The effects of terbium on the cellular accumulation of cisplatin in MDA-MB-231 human breast tumor cells.

Abstract

Cisplatin (DDP) is an effective antitumor agent limited in its efficacy by the development of tumor cell resistance. The defective accumulation of DDP has been shown to be a prominent feature in many DDP-resistant cell lines. In an effort to circumvent this problem, we examined the cellular accumulation of DDP in the presence of terbium (Tb3+). We also examined the effects of verapamil on the cellular accumulation of DDP in order to delineate the specific interaction of Tb3+ and DDP. All experiments were performed on DDP-sensitive or DDP-resistant MDA-MB-231 human breast tumor cells.
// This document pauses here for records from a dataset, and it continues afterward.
(* ===== verification/PageTable.v ===== *)
(** * The page tables of [kernel/src/memory.rs]: data and operations

    [create_tmp_page] bootstraps the mapping of dynamic memory through a
    table on the stack that maps itself; [create_dyn_page] then maps every
    page of the memory map, page after page, with a [PageInitWalker] that
    takes the tables it needs from the front of the very memory it maps.
    Tables are written through virtual addresses, which the processor
    translates by the tables as they are at that moment. *)
From S2P Require Import Prelude MemoryMap KernelMemory.
Import MemoryMap.
Local Open Scope checked_scope.

Module PageTable.

(** The crate [x86_64]: entries of page tables and their flags.  [set_addr]
    asserts that the address is the start of a page. *)
Class X86Paging := {
  PageTableEntry : Type;
  PageTableFlags : Type;
  PRESENT : PageTableFlags;
  WRITABLE : PageTableFlags;
  HUGE_PAGE : PageTableFlags;
  bitor : PageTableFlags → PageTableFlags → PageTableFlags;
  contains : PageTableFlags → PageTableFlags → bool;
  unused : PageTableEntry;
  set_addr : N → PageTableFlags → result PageTableEntry;
  entry_addr : PageTableEntry → N;
  entry_flags : PageTableEntry → PageTableFlags;
  contains_bitor_r a b : contains (bitor a b) b = true;
  table_flags_not_huge : contains (bitor WRITABLE PRESENT) HUGE_PAGE = false;
  unused_not_present : contains (entry_flags unused) PRESENT = false;
  set_addr_ok a fl : (a mod 4096 = 0)%N → (a < 2 ^ 52)%N →
    ∃ e, set_addr a fl = Ok e ∧ entry_addr e = a ∧ entry_flags e = fl;
}.

(** The crate [num-iter]: the numbers from [start] below [stop], by [step]. *)
Class NumIter := {
  range_step : N → N → N → list N;
  range_step_exact start n step : (0 < step)%N →
    range_step start (start + n * step) step = (λ i, start + i * step)%N <$> range 0 n;
}.

Definition PAGE_TABLE_ADDR : N := 0xffff8000003f0000.

(** A reference to a table is its address. *)
Definition get_table_mut : N := PAGE_TABLE_ADDR.
Definition get_table : N := get_table_mut.

(** ** The processor

    Physical memory as far as it holds page tables: the entry at an index of
    the 4 KiB frame at a physical address. *)
Section machine.
Context `{X86Paging}.

Definition phys_mem := N → N → PageTableEntry.

Definition upd (m : phys_mem) (frame idx : N) (e : PageTableEntry) : phys_mem :=
  λ f i, if ((f =? frame) && (i =? idx))%N then e else m f i.
Definition upd_frame (m : phys_mem) (frame : N) (e : PageTableEntry) : phys_mem :=
  λ f i, if (f =? frame)%N then e else m f i.

(** The index into the table of a level that [n] levels follow. *)
Definition table_index (n : nat) (va : N) : N := (va / 2 ^ (12 + 9 * N.of_nat n) mod 512)%N.

(** The walk of the tables from [table] on, which [n] levels follow. *)
Fixpoint walk (n : nat) (m : phys_mem) (table va : N) : option N :=
  let e := m table (table_index n va) in
  if contains (entry_flags e) PRESENT then
    match n with
    | O => Some (entry_addr e + va mod 4096)%N
    | S n' =>
        if contains (entry_flags e) HUGE_PAGE then
          let span := (2 ^ (12 + 9 * N.of_nat n))%N in
          if (n <=? 2)%nat then Some (entry_addr e / span * span + va mod span)%N else None
        else walk n' m (entry_addr e) va
    end
  else None.

(** The register [cr3] holds the frame of the top-level table. *)
Context (cr3 : N).

Definition canonical (va : N) : bool := ((va <? 2 ^ 47) || (KERNEL_START_VIRT <=? va))%N.
Definition translate (m : phys_mem) (va : N) : option N :=
  if canonical va then walk 3 m cr3 va else None.

(** The frame of the table behind a pointer.  A pointer to a [PageTable] is
    aligned; without a mapping the access ends in the page-fault handler,
    which panics. *)
Definition table_frame (m : phys_mem) (ptr : N) : result N :=
  if negb (ptr mod 4096 =? 0)%N then Panic UB
  else match translate m ptr with Some f => Ok f | None => Panic Explicit end.

(** [( *ptr)[idx] = e] and [( *ptr).zero()] *)
Definition write_entry (m : phys_mem) (ptr idx : N) (e : PageTableEntry) : result phys_mem :=
  if (512 <=? idx)%N then Panic OutOfBounds
  else f ← table_frame m ptr; Ok (upd m f idx e).
Definition zero_table (m : phys_mem) (ptr : N) : result phys_mem :=
  f ← table_frame m ptr; Ok (upd_frame m f unused).
(** [( *ptr)[idx].set_addr(addr, flags)] *)
Definition set_entry (m : phys_mem) (ptr idx addr : N) (flags : PageTableFlags) : result phys_mem :=
  e ← set_addr addr flags; write_entry m ptr idx e.

(** [ptr.add(n)] of a pointer to a table. *)
Definition table_add (ptr n : N) : result N := ptr +! (n * PAGE_SIZE)%N.

(** ** [create_tmp_page] *)
Context `{X86Addr}.

Definition stk_phys (ptr : N) : result N :=
  d ← ptr -! KSTACK_START_VIRT;
  addr ← d +! KSTACK_START_PHYS;
  PhysAddr_new addr.

Definition dyn_phys (idx : N) : result N :=
  o ← idx *! PAGE_SIZE;
  addr ← DYNMEM_START_PHYS +! o;
  PhysAddr_new addr.

(** The loops over the first three pages, into [table] from index [first] on. *)
Definition set_dyn_pages (table first : N) (flags : PageTableFlags) (m : phys_mem) : result phys_mem :=
  for_each (range 0 3) (λ idx m,
    o ← idx *! PAGE_SIZE;
    addr ← DYNMEM_START_PHYS +! o;
    addr ← PhysAddr_new addr;
    i ← first +! idx;
    set_entry m table i addr flags) m.

(** [tmptable] is the address of the local variable of that name. *)
Definition create_tmp_page (pml4t tmptable : N) (m : phys_mem) : result phys_mem :=
  let flags := bitor WRITABLE PRESENT in
  m ← zero_table m tmptable;
  phy_table ← stk_phys tmptable;
  m ← set_entry m pml4t 1 phy_table flags;
  m ← set_entry m tmptable 0 phy_table flags;
  m ← set_entry m tmptable 1 phy_table flags;
  m ← set_dyn_pages tmptable 2 flags m;
  let pdpt := N.lor (N.lor (N.shiftl 1 39) (N.shiftl 1 21)) (N.shiftl 2 12) in
  pdt ← table_add pdpt 1;
  pt ← table_add pdt 1;
  a ← dyn_phys 0;
  m ← set_entry m pml4t 0 a flags;
  a ← dyn_phys 1;
  m ← set_entry m pdpt 0 a flags;
  a ← dyn_phys 2;
  m ← set_entry m pdt 1 a flags;
  m ← set_dyn_pages pt 0 flags m;
  write_entry m pml4t 1 unused.

(** ** [PageInitWalker] *)
Record PageInitWalker := mkWalker {
  start_table : N; next_table : N; tables : list N; indices : list N; skip : N;
}.

Definition walker_new (pml4t pdpt first_dir : N) : result PageInitWalker :=
  pdt ← table_add pdpt 1;
  pt ← table_add pdt 1;
  next_table ← table_add pt 1;
  d ← checked_add W16 first_dir 1;
  Ok (mkWalker pdpt next_table [pml4t; pdpt; pdt; pt] [1; 1; d; 3]%N 3).

Definition count (w : PageInitWalker) : result N :=
  d ← next_table w -! start_table w;
  Ok (d / PAGE_SIZE)%N.

(** A fresh table for [level]: the walker with it, and its physical address. *)
Definition new_table (level : nat) (map : list MemoryMapEntry) (start_virt : N)
    (w : PageInitWalker) (m : phys_mem) : result (N * PageInitWalker * phys_mem) :=
  let next := next_table w in
  m ← zero_table m next;
  ts ← vset (tables w) (N.of_nat level) next;
  idxs ← vset (indices w) (N.of_nat level) 0%N;
  n ← table_add next 1;
  v ← VirtAddr_new next;
  next_phys ← virt_to_phys_dynmem v map start_virt;
  Ok (next_phys, mkWalker (start_table w) n ts idxs (skip w), m).

(** The entry of [level] that is next in line. *)
Definition fill_slot (level : nat) (addr : N) (flags : PageTableFlags)
    (w : PageInitWalker) (m : phys_mem) : result (PageInitWalker * phys_mem) :=
  table ← vget (tables w) (N.of_nat level);
  i ← vget (indices w) (N.of_nat level);
  m ← set_entry m table i addr flags;
  i ← checked_add W16 i 1;
  idxs ← vset (indices w) (N.of_nat level) i;
  Ok (mkWalker (start_table w) (next_table w) (tables w) idxs (skip w), m).

(** The levels count down to the top table, level 0; [level - 1] underflows
    below it. *)
Fixpoint next_set_recur (level : nat) (addr : N) (flags : PageTableFlags)
    (map : list MemoryMapEntry) (start_virt : N) (w : PageInitWalker) (m : phys_mem)
    : result (PageInitWalker * phys_mem) :=
  i ← vget (indices w) (N.of_nat level);
  assert (negb ((level =? 0)%nat && (256 <=? i)%N));;
  '(w, m) ←
    (if (512 <=? i)%N then
       '(next_phys, w, m) ← new_table level map start_virt w m;
       match level with
       | O => Panic Overflow
       | S level' => next_set_recur level' next_phys flags map start_virt w m
       end
     else Ok (w, m));
  fill_slot level addr flags w m.

Definition next_set (addr : N) (flags : PageTableFlags) (map : list MemoryMapEntry)
    (start_virt : N) (w : PageInitWalker) (m : phys_mem) : result (PageInitWalker * phys_mem) :=
  if (skip w =? 0)%N then next_set_recur 3 addr flags map start_virt w m
  else
    s ← skip w -! 1;
    Ok (mkWalker (start_table w) (next_table w) (tables w) (indices w) s, m).

(** ** [create_dyn_page] *)
Context `{NumIter}.

(** The body of the inner loop. *)
Definition map_page (flags : PageTableFlags) (map : list MemoryMapEntry) (start_virt base : N)
    (st : N * PageInitWalker * phys_mem) : result (N * PageInitWalker * phys_mem) :=
  let '(page_count, w, m) := st in
  page_count ← page_count +! 1;
  addr ← PhysAddr_new base;
  '(w, m) ← next_set addr flags map start_virt w m;
  Ok (page_count, w, m).

Definition create_dyn_page (pml4t : N) (map : list MemoryMapEntry) (start_virt : N) (m : phys_mem)
    : result (N * N * phys_mem) :=
  let flags := bitor WRITABLE PRESENT in
  walker ← walker_new pml4t start_virt 1;
  '(page_count, walker, m) ←
    for_each map (λ entry st,
      let start := base entry in
      stop ← base entry +! size entry;
      for_each (range_step start stop PAGE_SIZE) (map_page flags map start_virt) st)
    (0%N, walker, m);
  total_len ← page_count *! PAGE_SIZE;
  n ← count walker;
  page_table_len ← n *! PAGE_SIZE;
  Ok (total_len, page_table_len, m).

(** ** [init_dyn_page] and [init_memory]

    [map] is [get_memory_map()].  [flush_all] only drops cached
    translations. *)
Definition init_dyn_page (map : list MemoryMapEntry) (tmptable : N)
    (d : KernelMemory.MemoryData) (m : phys_mem) : result (KernelMemory.MemoryData * phys_mem) :=
  let pml4t := get_table_mut in
  m ← create_tmp_page pml4t tmptable m;
  '(total_len, page_table_len, m) ← create_dyn_page pml4t map DYNMEM_START_VIRT m;
  Ok (KernelMemory.mkData total_len page_table_len (KernelMemory.buddy_len d) (KernelMemory.buddyblock d), m).

Context `{NumInteger, NumEnum, SortUnstable}.

Definition BUFSIZE : N := 1024.
(** [&buffer[0..len]] of the static [DYNMEM_MAP]; [e820] is [get_e820_map()]. *)
Definition DYNMEM_MAP (e820 : list MemoryMapEntry) : result (list MemoryMapEntry) :=
  '(len, buffer) ← create_dynmem_map e820 (replicate (N.to_nat BUFSIZE) entry_zero);
  if (len <=? vlen buffer)%N then Ok (take (N.to_nat len) buffer) else Panic OutOfBounds.

Definition get_memory_map (e820 : list MemoryMapEntry) : result (list MemoryMapEntry) := DYNMEM_MAP e820.

Definition init_memory (e820 : list MemoryMapEntry) (tmptable : N)
    (d : KernelMemory.MemoryData) (m : phys_mem) : result (KernelMemory.MemoryData * phys_mem) :=
  map ← get_memory_map e820;
  '(d, m) ← init_dyn_page map tmptable d m;
  d ← KernelMemory.init_dyn_alloc d;
  Ok (d, m).
End machine.

End PageTable.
The cellular accumulation of DDP and verapamil were determined by electrothermal atomic absorption spectrophotometry. Time-resolved luminescence spectroscopy was used to obtain equilibrium binding constants for the Tb3+/MDA cell complexes. We found that 100 microM Tb3+ increased DDP accumulation in the parent MDA cell line, 5.7-fold resistant MDA/A13 and 10-fold resistant MDA/CH cells by 56.2 +/- 7.4, 71.9 +/- 9.4 and 50.8 +/- 9.4%, respectively (P < 0.0001 for all MDA cell types). In contrast, 20 microM verapamil had no significant effect on DDP accumulation in the MDA cell lines. In addition, a positive correlation between the membrane binding of Tb3+ and the cellular accumulation of DDP was found to exist in the parent cell line and sublines (r = 0.9). In agreement with earlier studies, the plasma membrane of MDA cell lines contain a specific Tb(3+)-binding protein. Our findings suggest that the Tb(3+)-binding protein may be intimately associated with the accumulation of DDP in breast tumor cells.